* WHAT THE TASK REQUIRES: Below is a listing from which only part is wanted; return exactly the lines from the one with "Definition Z_to_dec (n" up to and including the one with "EmptyString => []".

* INPUT DATA:
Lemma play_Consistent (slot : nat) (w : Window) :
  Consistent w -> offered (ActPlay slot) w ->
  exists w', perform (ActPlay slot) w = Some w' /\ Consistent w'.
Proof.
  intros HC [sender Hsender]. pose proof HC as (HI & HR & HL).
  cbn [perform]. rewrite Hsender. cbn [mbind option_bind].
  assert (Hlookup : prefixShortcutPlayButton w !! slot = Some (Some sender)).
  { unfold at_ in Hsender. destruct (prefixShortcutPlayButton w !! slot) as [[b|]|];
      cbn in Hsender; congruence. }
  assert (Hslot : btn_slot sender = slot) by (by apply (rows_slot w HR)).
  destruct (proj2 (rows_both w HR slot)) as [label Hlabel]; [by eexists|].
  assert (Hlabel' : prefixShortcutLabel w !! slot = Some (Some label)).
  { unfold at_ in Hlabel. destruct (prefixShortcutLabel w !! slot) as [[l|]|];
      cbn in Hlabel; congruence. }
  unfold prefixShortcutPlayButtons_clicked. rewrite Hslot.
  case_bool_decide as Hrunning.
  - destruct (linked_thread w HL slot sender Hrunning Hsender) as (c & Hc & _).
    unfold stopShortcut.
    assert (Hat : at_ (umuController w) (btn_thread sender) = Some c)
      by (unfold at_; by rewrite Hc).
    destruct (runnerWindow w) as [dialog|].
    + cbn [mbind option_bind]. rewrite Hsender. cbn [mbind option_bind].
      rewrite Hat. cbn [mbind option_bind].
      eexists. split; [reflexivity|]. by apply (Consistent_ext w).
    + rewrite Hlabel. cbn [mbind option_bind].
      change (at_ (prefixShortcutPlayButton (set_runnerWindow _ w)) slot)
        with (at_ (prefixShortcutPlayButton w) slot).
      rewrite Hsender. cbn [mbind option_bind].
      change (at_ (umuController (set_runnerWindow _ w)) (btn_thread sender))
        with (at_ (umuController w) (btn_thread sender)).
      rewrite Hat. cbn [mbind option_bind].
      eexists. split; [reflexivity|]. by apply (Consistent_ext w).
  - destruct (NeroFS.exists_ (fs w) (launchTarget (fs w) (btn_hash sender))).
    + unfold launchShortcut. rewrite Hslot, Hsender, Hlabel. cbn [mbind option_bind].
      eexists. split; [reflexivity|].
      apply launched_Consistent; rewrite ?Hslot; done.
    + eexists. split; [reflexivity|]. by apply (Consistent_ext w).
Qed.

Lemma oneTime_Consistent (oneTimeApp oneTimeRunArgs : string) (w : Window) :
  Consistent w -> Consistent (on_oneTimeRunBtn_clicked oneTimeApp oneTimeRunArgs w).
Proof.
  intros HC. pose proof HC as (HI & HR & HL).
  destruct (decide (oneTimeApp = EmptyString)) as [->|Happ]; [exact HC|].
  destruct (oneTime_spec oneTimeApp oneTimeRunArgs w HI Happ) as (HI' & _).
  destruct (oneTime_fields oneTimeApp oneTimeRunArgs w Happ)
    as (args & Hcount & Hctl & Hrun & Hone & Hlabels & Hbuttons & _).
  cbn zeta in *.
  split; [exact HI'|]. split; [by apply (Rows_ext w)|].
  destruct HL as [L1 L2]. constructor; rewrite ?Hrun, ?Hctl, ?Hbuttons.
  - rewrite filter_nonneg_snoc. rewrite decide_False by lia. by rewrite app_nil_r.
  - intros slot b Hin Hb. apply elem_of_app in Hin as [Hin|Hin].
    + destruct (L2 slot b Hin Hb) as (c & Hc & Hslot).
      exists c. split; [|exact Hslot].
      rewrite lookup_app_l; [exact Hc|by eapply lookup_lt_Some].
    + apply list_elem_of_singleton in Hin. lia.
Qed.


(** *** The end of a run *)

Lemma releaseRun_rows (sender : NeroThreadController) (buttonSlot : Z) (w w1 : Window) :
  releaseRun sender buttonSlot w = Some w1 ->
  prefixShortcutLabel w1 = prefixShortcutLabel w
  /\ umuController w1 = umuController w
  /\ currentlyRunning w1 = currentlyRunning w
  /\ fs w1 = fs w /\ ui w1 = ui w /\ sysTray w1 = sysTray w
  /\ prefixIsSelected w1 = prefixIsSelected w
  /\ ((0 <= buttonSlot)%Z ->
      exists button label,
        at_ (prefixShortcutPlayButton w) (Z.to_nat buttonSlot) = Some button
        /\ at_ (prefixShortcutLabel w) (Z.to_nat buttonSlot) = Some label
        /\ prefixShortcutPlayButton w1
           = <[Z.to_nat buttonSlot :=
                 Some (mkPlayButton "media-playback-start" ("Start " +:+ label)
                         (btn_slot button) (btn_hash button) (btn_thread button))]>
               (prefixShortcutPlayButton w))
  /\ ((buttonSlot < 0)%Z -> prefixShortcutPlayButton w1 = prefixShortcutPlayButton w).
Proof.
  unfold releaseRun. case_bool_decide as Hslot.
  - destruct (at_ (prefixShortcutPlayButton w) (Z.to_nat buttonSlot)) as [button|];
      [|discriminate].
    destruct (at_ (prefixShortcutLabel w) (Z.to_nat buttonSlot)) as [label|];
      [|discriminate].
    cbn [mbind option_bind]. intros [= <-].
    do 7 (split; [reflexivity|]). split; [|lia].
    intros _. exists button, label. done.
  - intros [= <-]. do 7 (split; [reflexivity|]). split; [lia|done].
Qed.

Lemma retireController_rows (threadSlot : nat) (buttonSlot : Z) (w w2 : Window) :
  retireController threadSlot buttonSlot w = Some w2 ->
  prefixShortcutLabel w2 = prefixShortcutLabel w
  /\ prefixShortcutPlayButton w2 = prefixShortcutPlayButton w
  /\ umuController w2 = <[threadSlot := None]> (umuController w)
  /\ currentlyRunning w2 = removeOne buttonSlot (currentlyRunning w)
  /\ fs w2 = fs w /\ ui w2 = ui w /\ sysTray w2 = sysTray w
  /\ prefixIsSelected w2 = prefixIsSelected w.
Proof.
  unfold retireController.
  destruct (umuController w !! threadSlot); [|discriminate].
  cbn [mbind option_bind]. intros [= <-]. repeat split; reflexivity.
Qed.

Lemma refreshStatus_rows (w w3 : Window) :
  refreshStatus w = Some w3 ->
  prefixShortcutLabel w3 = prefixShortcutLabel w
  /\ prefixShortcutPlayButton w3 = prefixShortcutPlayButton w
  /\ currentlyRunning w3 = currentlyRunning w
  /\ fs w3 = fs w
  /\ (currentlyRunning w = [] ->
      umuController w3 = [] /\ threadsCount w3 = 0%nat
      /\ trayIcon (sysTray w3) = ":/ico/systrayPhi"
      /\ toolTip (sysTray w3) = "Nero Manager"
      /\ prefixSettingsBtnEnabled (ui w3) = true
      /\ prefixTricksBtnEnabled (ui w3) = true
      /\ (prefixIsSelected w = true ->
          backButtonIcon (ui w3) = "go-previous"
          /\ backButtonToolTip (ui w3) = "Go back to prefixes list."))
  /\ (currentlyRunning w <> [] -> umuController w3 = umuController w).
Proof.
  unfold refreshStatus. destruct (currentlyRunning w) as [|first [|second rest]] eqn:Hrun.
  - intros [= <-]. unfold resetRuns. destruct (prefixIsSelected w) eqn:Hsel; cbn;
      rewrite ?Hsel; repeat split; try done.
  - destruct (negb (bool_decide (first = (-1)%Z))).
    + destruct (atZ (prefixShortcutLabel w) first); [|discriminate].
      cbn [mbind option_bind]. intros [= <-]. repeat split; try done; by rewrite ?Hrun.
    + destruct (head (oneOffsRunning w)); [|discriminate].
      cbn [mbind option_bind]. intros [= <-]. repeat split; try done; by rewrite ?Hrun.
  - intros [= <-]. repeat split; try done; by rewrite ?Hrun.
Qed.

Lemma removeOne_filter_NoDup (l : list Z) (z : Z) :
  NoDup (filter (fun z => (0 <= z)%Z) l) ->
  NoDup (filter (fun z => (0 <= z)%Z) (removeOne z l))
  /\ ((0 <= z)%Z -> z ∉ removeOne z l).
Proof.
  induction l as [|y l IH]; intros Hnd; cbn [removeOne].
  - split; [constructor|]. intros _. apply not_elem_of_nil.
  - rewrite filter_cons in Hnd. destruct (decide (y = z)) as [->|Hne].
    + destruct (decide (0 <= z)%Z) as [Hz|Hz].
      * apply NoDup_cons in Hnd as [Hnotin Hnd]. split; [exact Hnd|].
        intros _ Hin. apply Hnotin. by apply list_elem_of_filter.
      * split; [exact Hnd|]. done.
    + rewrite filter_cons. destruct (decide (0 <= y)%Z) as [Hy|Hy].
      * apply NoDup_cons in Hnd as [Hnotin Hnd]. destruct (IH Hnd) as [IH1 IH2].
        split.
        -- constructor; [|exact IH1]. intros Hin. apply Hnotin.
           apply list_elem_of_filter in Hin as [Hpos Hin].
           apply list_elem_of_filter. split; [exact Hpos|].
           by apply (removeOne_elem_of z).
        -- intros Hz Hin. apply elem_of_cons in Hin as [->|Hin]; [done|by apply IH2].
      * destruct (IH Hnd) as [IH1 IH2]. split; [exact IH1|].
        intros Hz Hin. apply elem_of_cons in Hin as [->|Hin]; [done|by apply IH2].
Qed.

...

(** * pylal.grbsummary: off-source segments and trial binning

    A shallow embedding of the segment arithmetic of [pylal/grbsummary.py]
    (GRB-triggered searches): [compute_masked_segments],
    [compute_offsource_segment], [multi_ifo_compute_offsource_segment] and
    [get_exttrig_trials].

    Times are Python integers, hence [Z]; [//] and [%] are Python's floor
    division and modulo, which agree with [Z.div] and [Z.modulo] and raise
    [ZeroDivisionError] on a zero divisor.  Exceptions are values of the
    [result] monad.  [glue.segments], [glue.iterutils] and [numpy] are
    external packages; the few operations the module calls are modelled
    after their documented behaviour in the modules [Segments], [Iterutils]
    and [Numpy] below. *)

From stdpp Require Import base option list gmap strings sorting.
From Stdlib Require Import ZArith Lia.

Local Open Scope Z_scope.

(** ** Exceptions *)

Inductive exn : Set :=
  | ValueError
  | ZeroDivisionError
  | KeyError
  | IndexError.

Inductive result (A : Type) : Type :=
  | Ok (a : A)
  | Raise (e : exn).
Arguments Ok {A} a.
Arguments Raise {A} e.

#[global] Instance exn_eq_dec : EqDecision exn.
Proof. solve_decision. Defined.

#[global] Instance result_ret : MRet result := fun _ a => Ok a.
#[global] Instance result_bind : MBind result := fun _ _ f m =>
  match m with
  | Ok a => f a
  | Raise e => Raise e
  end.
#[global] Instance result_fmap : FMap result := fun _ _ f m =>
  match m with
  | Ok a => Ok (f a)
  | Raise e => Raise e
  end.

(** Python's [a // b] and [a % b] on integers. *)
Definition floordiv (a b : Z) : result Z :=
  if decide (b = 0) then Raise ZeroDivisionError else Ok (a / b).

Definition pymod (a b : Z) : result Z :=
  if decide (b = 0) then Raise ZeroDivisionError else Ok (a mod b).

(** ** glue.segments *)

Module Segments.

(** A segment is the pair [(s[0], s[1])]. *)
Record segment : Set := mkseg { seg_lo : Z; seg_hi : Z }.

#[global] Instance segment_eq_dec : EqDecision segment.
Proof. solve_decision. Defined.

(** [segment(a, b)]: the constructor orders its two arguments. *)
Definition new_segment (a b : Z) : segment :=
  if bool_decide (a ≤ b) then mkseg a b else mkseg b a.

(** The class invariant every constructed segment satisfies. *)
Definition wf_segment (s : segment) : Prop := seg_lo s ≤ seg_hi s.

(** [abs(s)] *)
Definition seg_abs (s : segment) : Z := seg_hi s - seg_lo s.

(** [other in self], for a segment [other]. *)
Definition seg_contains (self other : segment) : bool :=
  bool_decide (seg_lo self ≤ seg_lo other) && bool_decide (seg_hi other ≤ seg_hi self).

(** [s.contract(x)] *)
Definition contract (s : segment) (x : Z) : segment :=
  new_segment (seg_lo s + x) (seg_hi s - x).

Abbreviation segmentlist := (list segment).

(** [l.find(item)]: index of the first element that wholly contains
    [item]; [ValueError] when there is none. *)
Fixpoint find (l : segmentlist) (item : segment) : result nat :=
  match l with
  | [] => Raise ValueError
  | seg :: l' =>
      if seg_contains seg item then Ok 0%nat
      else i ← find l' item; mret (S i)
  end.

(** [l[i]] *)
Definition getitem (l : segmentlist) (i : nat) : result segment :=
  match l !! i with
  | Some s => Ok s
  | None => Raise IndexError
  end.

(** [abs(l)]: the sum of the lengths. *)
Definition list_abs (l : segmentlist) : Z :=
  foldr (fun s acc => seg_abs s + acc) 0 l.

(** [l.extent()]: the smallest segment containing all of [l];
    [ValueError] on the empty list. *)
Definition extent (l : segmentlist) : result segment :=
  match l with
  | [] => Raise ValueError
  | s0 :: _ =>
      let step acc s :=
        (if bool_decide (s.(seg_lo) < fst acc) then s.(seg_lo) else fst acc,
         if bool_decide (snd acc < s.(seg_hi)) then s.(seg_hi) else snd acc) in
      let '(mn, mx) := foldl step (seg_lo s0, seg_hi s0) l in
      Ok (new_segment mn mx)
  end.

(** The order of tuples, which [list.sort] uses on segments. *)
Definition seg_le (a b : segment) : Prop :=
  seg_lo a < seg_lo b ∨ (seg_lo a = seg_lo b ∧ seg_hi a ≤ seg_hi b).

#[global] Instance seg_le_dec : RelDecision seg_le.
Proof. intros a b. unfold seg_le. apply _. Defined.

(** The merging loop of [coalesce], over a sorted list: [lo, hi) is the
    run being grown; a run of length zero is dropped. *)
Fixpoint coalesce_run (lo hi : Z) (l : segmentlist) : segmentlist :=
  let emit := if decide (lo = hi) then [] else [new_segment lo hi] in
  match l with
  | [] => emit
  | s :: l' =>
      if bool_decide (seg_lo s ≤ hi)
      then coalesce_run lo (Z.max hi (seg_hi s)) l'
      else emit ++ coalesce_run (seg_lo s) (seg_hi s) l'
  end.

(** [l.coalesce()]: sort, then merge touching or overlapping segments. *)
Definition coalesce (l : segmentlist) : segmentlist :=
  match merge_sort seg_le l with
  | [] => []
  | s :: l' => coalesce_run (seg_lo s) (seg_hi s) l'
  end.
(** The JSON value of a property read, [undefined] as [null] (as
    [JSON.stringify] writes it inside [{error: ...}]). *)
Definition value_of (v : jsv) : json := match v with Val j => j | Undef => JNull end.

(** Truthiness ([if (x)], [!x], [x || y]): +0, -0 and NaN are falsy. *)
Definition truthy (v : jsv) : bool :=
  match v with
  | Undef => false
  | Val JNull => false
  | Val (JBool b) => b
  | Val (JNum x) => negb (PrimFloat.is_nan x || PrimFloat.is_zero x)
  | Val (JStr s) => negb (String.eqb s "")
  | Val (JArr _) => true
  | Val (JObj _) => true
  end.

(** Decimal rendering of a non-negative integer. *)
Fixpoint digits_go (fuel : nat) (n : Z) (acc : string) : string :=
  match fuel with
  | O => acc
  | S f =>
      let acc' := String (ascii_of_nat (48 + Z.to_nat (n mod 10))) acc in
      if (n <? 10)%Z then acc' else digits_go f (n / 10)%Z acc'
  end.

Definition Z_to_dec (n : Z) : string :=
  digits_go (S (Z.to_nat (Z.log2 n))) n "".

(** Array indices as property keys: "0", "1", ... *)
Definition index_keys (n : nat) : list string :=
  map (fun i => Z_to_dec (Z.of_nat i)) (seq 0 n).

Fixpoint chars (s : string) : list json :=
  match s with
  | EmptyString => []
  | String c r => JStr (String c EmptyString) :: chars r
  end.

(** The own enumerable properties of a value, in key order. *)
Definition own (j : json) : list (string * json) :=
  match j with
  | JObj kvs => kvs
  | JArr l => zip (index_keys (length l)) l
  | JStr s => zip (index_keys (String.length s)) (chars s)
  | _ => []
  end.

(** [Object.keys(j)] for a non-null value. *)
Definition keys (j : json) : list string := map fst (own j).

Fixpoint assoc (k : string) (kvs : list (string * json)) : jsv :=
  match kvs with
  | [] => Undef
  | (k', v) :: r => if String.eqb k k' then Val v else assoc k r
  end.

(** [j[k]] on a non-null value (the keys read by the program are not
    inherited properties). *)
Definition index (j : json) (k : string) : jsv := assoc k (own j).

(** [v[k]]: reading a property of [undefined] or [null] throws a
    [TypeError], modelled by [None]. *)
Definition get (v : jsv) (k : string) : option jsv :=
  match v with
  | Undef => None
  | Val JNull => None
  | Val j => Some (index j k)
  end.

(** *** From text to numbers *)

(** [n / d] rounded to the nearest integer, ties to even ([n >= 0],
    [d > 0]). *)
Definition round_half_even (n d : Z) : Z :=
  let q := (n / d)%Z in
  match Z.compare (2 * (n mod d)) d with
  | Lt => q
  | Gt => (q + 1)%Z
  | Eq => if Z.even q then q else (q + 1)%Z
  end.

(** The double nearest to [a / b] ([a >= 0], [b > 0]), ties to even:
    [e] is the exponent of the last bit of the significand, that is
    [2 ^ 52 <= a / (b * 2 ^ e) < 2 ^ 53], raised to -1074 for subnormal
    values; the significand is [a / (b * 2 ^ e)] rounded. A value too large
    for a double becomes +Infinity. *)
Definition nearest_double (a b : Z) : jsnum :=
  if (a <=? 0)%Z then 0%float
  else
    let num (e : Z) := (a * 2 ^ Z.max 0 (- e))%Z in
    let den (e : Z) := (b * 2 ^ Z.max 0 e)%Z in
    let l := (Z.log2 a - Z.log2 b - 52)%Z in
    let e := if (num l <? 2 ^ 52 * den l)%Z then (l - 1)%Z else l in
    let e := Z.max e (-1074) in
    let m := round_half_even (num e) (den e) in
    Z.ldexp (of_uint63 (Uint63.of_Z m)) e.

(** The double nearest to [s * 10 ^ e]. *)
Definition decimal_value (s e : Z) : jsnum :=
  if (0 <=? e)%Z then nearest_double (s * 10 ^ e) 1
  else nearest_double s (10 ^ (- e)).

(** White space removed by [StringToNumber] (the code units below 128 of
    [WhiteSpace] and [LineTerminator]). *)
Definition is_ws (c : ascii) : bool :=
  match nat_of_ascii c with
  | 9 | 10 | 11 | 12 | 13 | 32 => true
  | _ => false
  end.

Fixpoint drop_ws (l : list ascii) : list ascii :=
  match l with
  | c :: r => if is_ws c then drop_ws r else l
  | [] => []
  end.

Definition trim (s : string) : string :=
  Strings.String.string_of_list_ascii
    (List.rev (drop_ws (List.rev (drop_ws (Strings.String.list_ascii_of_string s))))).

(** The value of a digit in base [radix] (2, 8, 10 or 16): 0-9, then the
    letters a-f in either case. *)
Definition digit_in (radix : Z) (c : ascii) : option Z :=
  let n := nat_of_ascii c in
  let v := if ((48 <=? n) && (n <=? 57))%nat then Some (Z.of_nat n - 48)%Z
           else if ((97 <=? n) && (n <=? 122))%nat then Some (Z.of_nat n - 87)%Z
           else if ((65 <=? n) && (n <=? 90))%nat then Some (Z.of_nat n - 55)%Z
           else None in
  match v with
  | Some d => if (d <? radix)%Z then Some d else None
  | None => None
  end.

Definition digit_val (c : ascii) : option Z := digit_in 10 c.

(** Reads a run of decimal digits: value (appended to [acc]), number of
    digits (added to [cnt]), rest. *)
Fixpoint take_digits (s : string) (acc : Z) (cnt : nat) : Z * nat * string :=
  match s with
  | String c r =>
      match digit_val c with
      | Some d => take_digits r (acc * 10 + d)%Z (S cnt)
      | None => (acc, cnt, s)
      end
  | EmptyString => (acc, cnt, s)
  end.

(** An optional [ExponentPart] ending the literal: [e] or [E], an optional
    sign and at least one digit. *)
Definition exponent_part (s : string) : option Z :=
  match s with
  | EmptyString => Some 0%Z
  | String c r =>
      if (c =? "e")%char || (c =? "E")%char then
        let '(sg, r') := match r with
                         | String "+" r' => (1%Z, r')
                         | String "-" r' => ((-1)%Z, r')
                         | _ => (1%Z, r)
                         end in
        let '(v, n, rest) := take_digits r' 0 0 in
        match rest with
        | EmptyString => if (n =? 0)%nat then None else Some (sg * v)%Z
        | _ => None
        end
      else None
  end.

* RESPONSE:
Definition Z_to_dec (n : Z) : string :=
  digits_go (S (Z.to_nat (Z.log2 n))) n "".

(** Array indices as property keys: "0", "1", ... *)
Definition index_keys (n : nat) : list string :=
  map (fun i => Z_to_dec (Z.of_nat i)) (seq 0 n).

Fixpoint chars (s : string) : list json :=
  match s with
  | EmptyString => []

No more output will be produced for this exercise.